Program

Preservation and Access: Common Heritage

Period of Performance

1/1/2016 - 6/30/2018

Funding Totals

$12,000.00 (approved)
$12,000.00 (awarded)


Nuestros Senderos: Las Historias de Nuestras Vidas en Holyoke [Our Paths: Stories of Life in Holyoke]

FAIN: PY-234437-16

Holyoke Public Library Corporation Incorporated (Holyoke, MA 01040-4858)
Eileen M. Crosby (Project Director: June 2015 to October 2021)

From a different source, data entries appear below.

(** ** Queueing *)

Lemma step_push hw ro s me fr s' :
  lw_inv n hw ro s -> (me < n)%nat -> p_pc (procs s me) = QueuePush fr -> run me s = Some s' -> kept n s'.
Proof.
  intros Hinv Hme Epc Hrun. unfold_run Hrun. rewrite Epc in Hrun.
  pose proof (inv_queue _ _ _ _ Hinv) as HQ. pose proof (queue_push _ _ HQ _ _ Epc) as ->.
  assert (Hnot : me ∉ waiters s).
  { rewrite (queue_listed _ _ HQ). unfold listed, stage_of. rewrite Epc. by intros [_ ?]. }
  set (l' := if bool_decide (wait_mode (f_call fr) = LW_WAIT_UNTIL_FREE) then me :: waiters s else waiters s ++ [me]) in Hrun.
  assert (Hl : NoDup l' /\ (forall i, i <> me -> i ∈ l' <-> i ∈ waiters s) /\ me ∈ l').
  { pose proof (queue_nodup _ _ HQ) as Hnd. subst l'. case_bool_decide.
    - split; [by apply NoDup_cons|]. split; [|apply list_elem_of_here]. intros i Hi. rewrite elem_of_cons. tauto.
    - split; [apply NoDup_app; repeat split; [done| |apply NoDup_singleton]; by intros i Hi ->%list_elem_of_singleton|].
      split; [|apply elem_of_app; right; apply list_elem_of_here].
      intros i Hi. rewrite elem_of_app, list_elem_of_singleton. tauto. }
  clearbody l'. destruct Hl as (H1 & H2 & H3).
  destruct fr as [[] ew rs]; facts n few Hinv s me Epc; try done; injection Hrun as <-;
    apply (own_kept true ro true ro s me); try done; owner Epc HQ Wx.
Qed.

Lemma step_delete hw ro s me fr s' :
  lw_inv n hw ro s -> (me < n)%nat -> p_pc (procs s me) = DequeueDelete fr -> run me s = Some s' -> kept n s'.
Proof.
  intros Hinv Hme Epc Hrun. unfold_run Hrun. rewrite Epc in Hrun.
  pose proof (inv_queue _ _ _ _ Hinv) as HQ.
  assert (Hmem : me ∈ waiters s <-> lwWaiting (procs s me) = LW_WS_WAITING).
  { rewrite (queue_listed _ _ HQ). unfold listed, stage_of. rewrite Epc. simpl. tauto. }
  set (l' := if bool_decide _ then _ else _) in Hrun.
  assert (Hl : NoDup l' /\ (forall i, i <> me -> i ∈ l' <-> i ∈ waiters s) /\ (me ∉ l') /\ (l' <> [] -> hw = true)
    /\ (waiters s = [] -> l' = [])).
  { pose proof (queue_nodup _ _ HQ) as Hnd. pose proof (queue_flag _ _ HQ) as Hf. subst l'. case_bool_decide as Hw.
    - split; [by apply NoDup_filter|]. split; [intros i Hi; rewrite list_elem_of_filter; tauto|].
      split; [rewrite list_elem_of_filter; tauto|]. split; [|by intros ->].
      intros Hne. apply Hf. intros E. by rewrite E in Hne.
    - split; [done|]. split; [done|]. split; [tauto|]. split; [done|done]. }
  clearbody l'. destruct Hl as (H1 & H2 & H3 & H4 & H5).
  destruct fr as [[] ew rs]; facts n few Hinv s me Epc; try done; case_bool_decide; injection Hrun as <-;
    apply (own_kept hw ro hw ro s me); try done; owner Epc HQ Wx.
Qed.
End steps.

Two day-long digitization events in predominantly Hispanic neighborhoods of Holyoke, Massachusetts, to digitize cultural heritage materials held by members of the Latino community. The applicant would target community organizations and elders, and would hire both a short-term outreach consultant and a bilingual outreach assistant. Digitized materials from the digitization days would be made available to the public with donor permission through Massachusetts’ Digital Commonwealth portal. At a public program event following the digitization days, speakers from Hunter College’s Center for Puerto Rican Studies and the University of Puerto Rico would present on Puerto Rican and Latino history in the United States and Holyoke. Displays created by community members illustrating their experiences and incorporating digitized materials from the digitization days would also be included in the public programming. In addition, oral histories would be gathered at the public program event, and attendees would have the opportunity to make written contributions to a collection that would be preserved in the History Room of Holyoke Public Library.

The history and culture of Holyoke, Massachusetts, are marked by its role as the destination of people seeking new opportunities. While many Irish, Polish, and Canadian immigrant family stories are preserved at our library, those of Holyoke's numerous families of Hispanic heritage (nearly 50% of the current population) have never been systematically gathered or preserved. This project, “Nuestros senderos: Las historias de nuestras vidas en Holyoke [Our Paths: Stories of life in Holyoke],” aims to begin to rectify that omission by reaching out to community members of Hispanic origin and inviting them to share their family histories through photographs and documents at digitization events, by partnering with local cultural organizations to promote these events and to identify cultural heritage materials in their possession, and by sponsoring a set of talks by scholars that will place the experience of migration to Holyoke in historical context.